_Work instruction_. Only one stretch of the data below is wanted: the lines starting at the one with "Ok (table s'))" and ending at the one with "cbn. repeat split;", both included, given again exactly.

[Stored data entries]
........

(** * Accessibility-snapshot diffing and baseline management

    A shallow embedding of [src/utils/accessibilityDiff.ts] and of the
    [take_change_snapshot] handler of [src/tools/snapshot.ts].

    Conventions of the embedding.
    - A JavaScript value is a [JsValue].  A plain object is the list of its
      own enumerable string-keyed properties in the order [Object.entries]
      yields them; its prototype is [Object.prototype], as the standard has
      it.  A read [o[key]] ([obj_get]) finds the own property or else the
      member [Object.prototype] has under that name.  Two uses of the prototype are not represented, and the
      statements that depend on them say so in a hypothesis: the
      assignment [data[key] = ...] for the key [__proto__], which sets the
      prototype and creates no property (hypothesis: no raw node has an own
      property of that name), and the reads [baseline.nodes[id]] and
      [current.nodes[id]] for an id that names a member of
      [Object.prototype] (hypothesis [own_ids]; it holds of every snapshot
      [normalizeSnapshot] builds).  No object carries a [toJSON] method
      that [JSON.stringify] would call.  BigInt values, on which
      [JSON.stringify] throws, and cyclic objects, on which the recursion
      of [sanitizeValue] does not end, are not represented either.
    - The built-ins whose results depend on the host (number formatting,
      JSON string quoting, locale collation, trimming) are the fields of the
      class [Engine]; every definition and theorem of the development is
      parametric in it.
    - The clock read by [new Date().toISOString()] is an explicit argument.
    - The handler threads the response lines and the baseline store through
      its result; what [captureAccessibilitySnapshot] resolved to is an
      argument. *)

From Stdlib Require Import String Ascii List ZArith DecimalString DecimalNat DecimalN.
From Stdlib Require Import OrderedTypeEx.
From stdpp Require Import base option list strings gmap sorting.

Local Open Scope string_scope.
Local Open Scope list_scope.

(** ** The host's built-ins *)

Class Engine := {
  (** the values of type [number] (IEEE doubles in a real host) *)
  number : Type;
  (** [Number::toString], which [String(n)], [n.toString()] and template
      literals all use *)
  Number_toString : number → string;
  (** [JSON.stringify] renders a number that is not finite as [null] *)
  Number_isFinite : number → bool;
  (** [QuoteJSONString]: a string as a JSON string literal *)
  QuoteJSONString : string → string;
  (** the sign of [a.localeCompare(b)] *)
  localeCompare : string → string → comparison;
  (** [String.prototype.trim] *)
  String_trim : string → string;
}.

(** The double-quote character, which the response templates contain. *)
Definition dquote : string := String (ascii_of_nat 34) EmptyString.

(** [String(index)] for an array index, and [`${list.length}`]. *)
Definition String_nat (n : nat) : string :=
  NilZero.string_of_uint (Nat.to_uint n).

(** [segments.join(sep)] *)
Definition join (sep : string) (segments : list string) : string :=
  String.concat sep segments.

(** ** Own-property order of plain objects

    [OrdinaryOwnPropertyKeys] lists the array-index keys first, in
    ascending numeric order, and then the other string keys in the order
    they were created. *)

(** The array index a property key denotes: a canonical numeric string
    below [2^32 - 1]. *)
Definition array_index (key : string) : option N :=
  match NilZero.uint_of_string key with
  | Some d =>
      let n := N.of_uint d in
      if String.eqb (NilZero.string_of_uint (N.to_uint n)) key
         && (n <? 4294967295)%N
      then Some n else None
  | None => None
  end.

Section Objects.
Context {V : Type}.

(** [key in o] and [o[key]] on own properties *)
Fixpoint obj_lookup (o : list (string * V)) (key : string) : option V :=
  match o with
  | [] => None
  | (k, v) :: rest => if String.eqb k key then Some v else obj_lookup rest key
  end.

(** [Object.keys(o)] *)
Definition obj_keys (o : list (string * V)) : list string := o.*1.

(** Writing an existing property keeps its place. *)
Fixpoint obj_replace (o : list (string * V)) (key : string) (value : V)
  : list (string * V) :=
  match o with
  | [] => []
  | (k, v) :: rest =>
      if String.eqb k key then (key, value) :: rest
      else (k, v) :: obj_replace rest key value
  end.

(** A new array-index key goes after the smaller array-index keys and
    before everything else. *)
Fixpoint obj_insert_index (o : list (string * V)) (i : N) (key : string)
  (value : V) : list (string * V) :=
  match o with
  | [] => [(key, value)]
  | (k, v) :: rest =>
      match array_index k with
      | Some j =>
          if (j <? i)%N then (k, v) :: obj_insert_index rest i key value
          else (key, value) :: o
      | None => (key, value) :: o
      end
  end.

(** The definition of the own property [key] of a plain object: what
    [Object.fromEntries] does for an entry, and what the assignment
    [o[key] = value] does for a key other than [__proto__]. *)
Definition obj_set (o : list (string * V)) (key : string) (value : V)
  : list (string * V) :=
  match obj_lookup o key with
  | Some _ => obj_replace o key value
  | None =>
      match array_index key with
      | Some i => obj_insert_index o i key value
      | None => o ++ [(key, value)]
      end
  end.

(** [Object.fromEntries(entries)] *)
Definition Object_fromEntries (entries : list (string * V))
  : list (string * V) :=
  foldl (λ o kv, obj_set o kv.1 kv.2) [] entries.

End Objects.

(** [items.forEach((item, index) => ...)], the state the callback updates
    threaded through; [index] is the index of the first item. *)
Definition forEach {A St} (callback : A → nat → St → St)
  : list A → nat → St → St :=
  fix each items index state :=
    match items with
    | [] => state
    | item :: rest => each rest (S index) (callback item index state)
    end.

(** The lists a callback yields for the items, one after the other. *)
Definition concat_indexed {A B} (callback : A → nat → list B)
  : list A → nat → list B :=
  fix each items index :=
    match items with
    | [] => []
    | item :: rest => callback item index ++ each rest (S index)
    end.

(** A path segment is a non-empty string without a dot. *)
Fixpoint no_dot (s : string) : bool :=
  match s with
  | EmptyString => true
  | String c rest => negb (Ascii.eqb c ".") && no_dot rest
  end.

Definition is_segment (s : string) : Prop :=
  s ≠ EmptyString ∧ no_dot s = true.

(** [new Set(keys)]: insertion order, first occurrence kept. *)
Definition Set_add (s : list string) (key : string) : list string :=
  if decide (key ∈ s) then s else s ++ [key].

Definition Set_from (keys : list string) : list string :=
  foldl Set_add [] keys.

Section Diff.
Context {E : Engine}.

(** ** Values *)

(** [JOpaque] stands for a function or a symbol: a value whose [typeof] is
    neither a scalar type nor ['object'].  It carries the text
    [String(value)] yields. *)
Local Unset Elimination Schemes.
Inductive JsValue : Type :=
| JUndefined
| JNull
| JBool (b : bool)
| JNumber (n : number)
| JString (s : string)
| JArray (items : list JsValue)
| JObject (entries : list (string * JsValue))
| JOpaque (text : string).
Local Set Elimination Schemes.
(** ToNumber of a possibly missing numeric field: [undefined] is NaN. *)
Definition of_field (f : option Q) : number :=
  match f with
  | Some q => Fin q
  | None => NaN
  end.

(** [f || 0] on a possibly missing numeric field. *)
Definition field_or_zero (f : option Q) : number :=
  match f with
  | Some q => Fin q
  | None => zero
  end.

Definition is_finite (a : number) : Prop :=
  match a with Fin _ => True | _ => False end.

End Num.

Export Num.

Declare Scope num_scope.
Delimit Scope num_scope with num.
Bind Scope num_scope with number.
Infix "+" := add : num_scope.
Infix "-" := sub : num_scope.
Infix "*" := mul : num_scope.
Infix "/" := div : num_scope.
Infix "<?" := ltb : num_scope.
Infix "<=?" := leb : num_scope.
Infix ">?" := gtb : num_scope.
Infix ">=?" := geb : num_scope.
Infix "===" := strict_eqb (at level 70) : num_scope.

(** Numeric literals of the source. *)
Definition lit (n d : positive) : number := Fin (Z.pos n # d).

(** ** Host environment: clock, dates and number formatting *)

Record Host : Type := {
  (** time value read by [new Date()] *)
  clock : Z;
  (** ECMAScript's [LocalTZA(t, isUTC)]: the offset of local time from
      UTC, in milliseconds, at the UTC time [t] ([isUTC] true) or at the
      local time [t] ([isUTC] false); offsets stay within a day *)
  LocalTZA : Z -> bool -> Z;
  LocalTZA_range : forall t isUTC, (Z.abs (LocalTZA t isUTC) <= 86400000)%Z;
  (** time value of [new Date(text)], [None] for an invalid date *)
  Date_parse : string -> option Z;
  (** [toISOString] of a valid date *)
  Date_toISOString : Z -> string;
  (** the text a template literal gives for a number *)
  Number_toString : number -> string;
  Number_toLocaleString : number -> string
}.
Lemma apply_change_raises eng rows c e :
  apply_change eng rows c = Raise e → is_HTTPException e = false.
Proof.
  unfold apply_change, no_row_matched.
  destruct c; repeat case_match; by intros [= <-].
Qed.

Lemma flush_changes_cases cs s :
  pending s = cs →
  (∃ s', flush_changes cs s = (Ok tt, s')
         ∧ table s' = table s ∧ pending s' = [] ∧ engine s' = engine s
         ∧ apply_changes (engine s) (view s) cs = Ok (view s'))
  ∨ (∃ e s', flush_changes cs s = (Raise e, s')
             ∧ is_HTTPException e = false ∧ table s' = table s).
Proof.
  revert s. induction cs as [|c cs IH]; intros s Hpending.
  - left. exists s. by repeat split.
  - cbn [flush_changes apply_changes].
    destruct (execute_cases s)
      as [(s1 & Hexec & Ht & Hx & _ & He) | (m & s1 & Hexec & Ht & _)].
    2:{ right. exists (OperationalError m), s1.
        split; [by erewrite bind_raise | done]. }
    erewrite bind_ok by exact Hexec.
    assert (Hview : view s1 = view s) by (unfold view; congruence).
    rewrite !bind_gets, bind_lift, Hview, He.
    destruct (apply_change (engine s) (view s) c) as [rows' | e] eqn:Hc.
    2:{ right. exists e, s1. split; [reflexivity | split; [| done]].
        by eapply apply_change_raises. }
    rewrite bind_modify.
    set (s2 := {| table := table s1; txn := Some rows'; pending := cs;
                  faults := faults s1; engine := engine s1 |}).
    destruct (IH s2 eq_refl)
      as [(s3 & Hrest & Ht3 & Hp3 & He3 & Hall) | (e & s3 & Hrest & He3 & Ht3)].
    + left. exists s3. split; [exact Hrest |].
      repeat split; [cbn in Ht3; congruence | done | cbn in He3; congruence |].
      cbn [engine s2] in Hall. by rewrite He in Hall.
    + right. exists e, s3. split; [exact Hrest |].
      split; [done | cbn in Ht3; congruence].
Qed.

Lemma commit_cases s :
  (∃ s', commit s = (Ok tt, s')
         ∧ txn s' = None ∧ pending s' = [] ∧ engine s' = engine s
         ∧ apply_changes (engine s) (view s) (pending s) = Ok (table s'))
  ∨ (∃ e s', commit s = (Raise e, s')
             ∧ is_HTTPException e = false ∧ table s' = table s).
Proof.
  unfold commit, flush.
  destruct (flush_changes_cases (pending s) s eq_refl)
    as [(s1 & Hflush & Ht & Hp & He & Hall) | (e & s1 & Hflush & He & Ht)].
  2:{ right. exists e, s1. split; [| done].
      erewrite bind_raise; [reflexivity |]. by rewrite bind_gets. }
  erewrite bind_ok; [| by rewrite bind_gets].
  rewrite bind_gets.
  destruct (txn s1) as [rows |] eqn:Htxn.
  - destruct (execute_cases s1)
      as [(s2 & Hexec & _ & _ & Hp2 & He2) | (m & s2 & Hexec & Ht2 & _)].
    + left. eexists. erewrite bind_ok by exact Hexec. split; [reflexivity |].
      cbn. repeat split; [congruence | congruence |].
      rewrite Hall. unfold view. by rewrite Htxn.
    + right. exists (OperationalError m), s2.
      split; [by erewrite bind_raise | split; [done | congruence]].
  - left. exists s1. split; [reflexivity |]. repeat split; [done | done | done |].
    rewrite Hall. unfold view. by rewrite Htxn.
Qed.

Lemma commit_raises s e s' :
  commit s = (Raise e, s') → is_HTTPException e = false ∧ table s' = table s.
Proof.
  intros H. destruct (commit_cases s) as [(s1 & H1 & _) | (e1 & s1 & H1 & He & Ht)];
    rewrite H in H1; [discriminate |]. by injection H1 as -> ->.
Qed.

Lemma refresh_raises obj s e s' :
  refresh obj s = (Raise e, s') → is_HTTPException e = false ∧ table s' = table s.
Proof.
  unfold refresh.
  destruct (execute_cases s) as [(s1 & Hexec & Ht & _) | (m & s1 & Hexec & Ht & _)].
  2:{ erewrite bind_raise by exact Hexec. by intros [= <- <-]. }
  erewrite bind_ok by exact Hexec. rewrite !bind_gets.
  destruct (column_stores _ _ _) as [key |]; [destruct (find _ _) |];
    intros [= <- <-]; done.
Qed.

Lemma create_record_commit_fails weather_data clock s e s2 :
  commit (with_new_record s weather_data clock) = (Raise e, s2) →
  create_record weather_data clock s
  = (Raise (HTTPException 500 ("Internal server error: " +:+ str e)), rolled_back s2)
  ∧ table (rolled_back s2) = table s.
Proof.
  intros Hcommit. destruct (commit_raises _ _ _ Hcommit) as [He Ht].
  rewrite create_record_unfold. unfold try_except. fold (with_new_record s weather_data clock).
  erewrite bind_raise by exact Hcommit.
  rewrite except_rollback_wraps by done. done.
Qed.

Lemma create_record_refresh_fails weather_data clock s s2 e s3 :
  commit (with_new_record s weather_data clock) = (Ok tt, s2) →
  refresh (new_record weather_data clock) s2 = (Raise e, s3) →
  create_record weather_data clock s
  = (Raise (HTTPException 500 ("Internal server error: " +:+ str e)), rolled_back s3)
  ∧ table (rolled_back s3) = table s2.
Proof.
  intros Hcommit Hrefresh. destruct (refresh_raises _ _ _ _ Hrefresh) as [He Ht].
  rewrite create_record_unfold. unfold try_except. fold (with_new_record s weather_data clock).
  erewrite bind_ok by exact Hcommit. fold (new_record weather_data clock).
  erewrite bind_raise by exact Hrefresh.
  rewrite except_rollback_wraps by done. done.
Qed.
(** X4.  After a successful [disassemble] every field fits its wire width:
    version, lock time, previous-output indices and sequence numbers are
    below 2^32, amounts below 2^64, every previous-output hash has 32
    bytes; and the object holds as many inputs and outputs as the two
    counts read from the buffer announce. *)
Theorem disassemble_fields_well_formed (B : bytes) (dump_raw : bool)
    (f : option Z) (self self' : Transaction)
    (HB : B <> [])
    (Hok : disassemble (Some B) dump_raw f self = (self', Ok tt)) :
  fields_in_range self' = true /\ hashes_32 self' = true /\
  exists n d1 d2 m d3,
    varlen_decode (skipn 4 B) = Ok (n, d1) /\
    N.of_nat (length (inputs self')) = n /\
    snd (inputs_loop (N.to_nat n) d1 self) = Ok d2 /\
    varlen_decode d2 = Ok (m, d3) /\
    N.of_nat (length (outputs self')) = m.
Proof.
  destruct (disassemble_ok_in_range _ _ _ _ _ Hok) as (Hr & Hh).
  split; [exact Hr|]. split; [exact Hh|].
  apply disassemble_ok_inv in Hok
    as (data & v & n & d1 & d2 & m & d3 & d4 & lt
        & Hraw & Hv & Hn & Hi & Hm & Ho & Hl & H4 & ->).
  rewrite (truthy_bytes_nonempty B HB) in Hraw.
  apply (f_equal (fun o => match o with Some x => x | None => B end)) in Hraw.
  subst data.
  exists n, d1, d2, m, d3. cbn [inputs outputs].
  destruct (read_inputs (N.to_nat n) d1) as [ins r] eqn:Eri.
  destruct (read_outputs (N.to_nat m) d3) as [outs r'] eqn:Ero.
  cbn [snd fst] in *. subst r r'.
  rewrite inputs_loop_run, Eri. cbn [snd].
  rewrite (read_inputs_length _ _ _ _ Eri), (read_outputs_length _ _ _ _ Ero).
  rewrite !N2Nat.id. repeat split; assumption.
Qed.

Lemma disassemble_fields_well_formed_witness :
  let self := mkTransaction None [] [] 0 None 1 None in
  let B := [x02; x00; x00; x00; x01] ++ repeat x11 32
           ++ [x03; x00; x00; x00; x02; xaa; xbb; xff; xff; xff; xff]
           ++ [x01; x10; x27; x00; x00; x00; x00; x00; x00; x01; x51]
           ++ [x00; x00; x00; x00] in
  let self' := fst (disassemble (Some B) false None self) in
  B <> [] /\
  disassemble (Some B) false None self = (self', Ok tt) /\
  fields_in_range self' = true /\ hashes_32 self' = true /\
  exists n d1 d2 m d3,
    varlen_decode (skipn 4 B) = Ok (n, d1) /\
    N.of_nat (length (inputs self')) = n /\
    snd (inputs_loop (N.to_nat n) d1 self) = Ok d2 /\
    varlen_decode d2 = Ok (m, d3) /\
    N.of_nat (length (outputs self')) = m.
Proof.
  intros self B self'.
  assert (HB : B <> []) by discriminate.
  assert (Hok : disassemble (Some B) false None self = (self', Ok tt))
    by reflexivity.
  split; [exact HB|]. split; [exact Hok|].
  exact (disassemble_fields_well_formed B false None self self' HB Hok).
Defined.
(** ** Script lengths of the outputs *)

Lemma read_output_script (d : bytes) (o : Output) (d' : bytes) :
  read_output d = Ok (o, d') ->
  exists L rest,
    amount o = le_decode (firstn 8 d) /\
    varlen_decode (skipn 8 d) = Ok (L, rest) /\
    script_pub_key o = firstn (N.to_nat L) rest /\
    d' = skipn (N.to_nat L) rest.
Proof.
  unfold read_output, rbind.
  destruct (funpack fmt_Q (firstn 8 d)) as [amt|] eqn:E1; [|discriminate].
  destruct (varlen_decode (skipn 8 d)) as [[L rest]|]; [|discriminate].
  apply (funpack_slice_inv fmt_Q 0) in E1 as (_ & -> & _).
  change (skipn 0 d) with d. cbn [calcsize].
  intros H. apply Ok_inj in H. exists L, rest.
  assert (Ho : o = mkOutput (le_decode (firstn 8 d)) (firstn (N.to_nat L) rest))
    by congruence.
  assert (Hd : d' = skipn (N.to_nat L) rest) by congruence.
  subst o. cbn [amount script_pub_key]. repeat split. exact Hd.
Qed.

........

_Result of this exercise_.
         ∧ apply_changes (engine s) (view s) (pending s) = Ok (table s'))
  ∨ (∃ e s', commit s = (Raise e, s')
             ∧ is_HTTPException e = false ∧ table s' = table s).
Proof.
  unfold commit, flush.
  destruct (flush_changes_cases (pending s) s eq_refl)
    as [(s1 & Hflush & Ht & Hp & He & Hall) | (e & s1 & Hflush & He & Ht)].
  2:{ right. exists e, s1. split; [| done].
      erewrite bind_raise; [reflexivity |]. by rewrite bind_gets. }
  erewrite bind_ok; [| by rewrite bind_gets].
  rewrite bind_gets.
  destruct (txn s1) as [rows |] eqn:Htxn.
  - destruct (execute_cases s1)
      as [(s2 & Hexec & _ & _ & Hp2 & He2) | (m & s2 & Hexec & Ht2 & _)].
    + left. eexists. erewrite bind_ok by exact Hexec. split; [reflexivity |].
      cbn. repeat split; [congruence | congruence |].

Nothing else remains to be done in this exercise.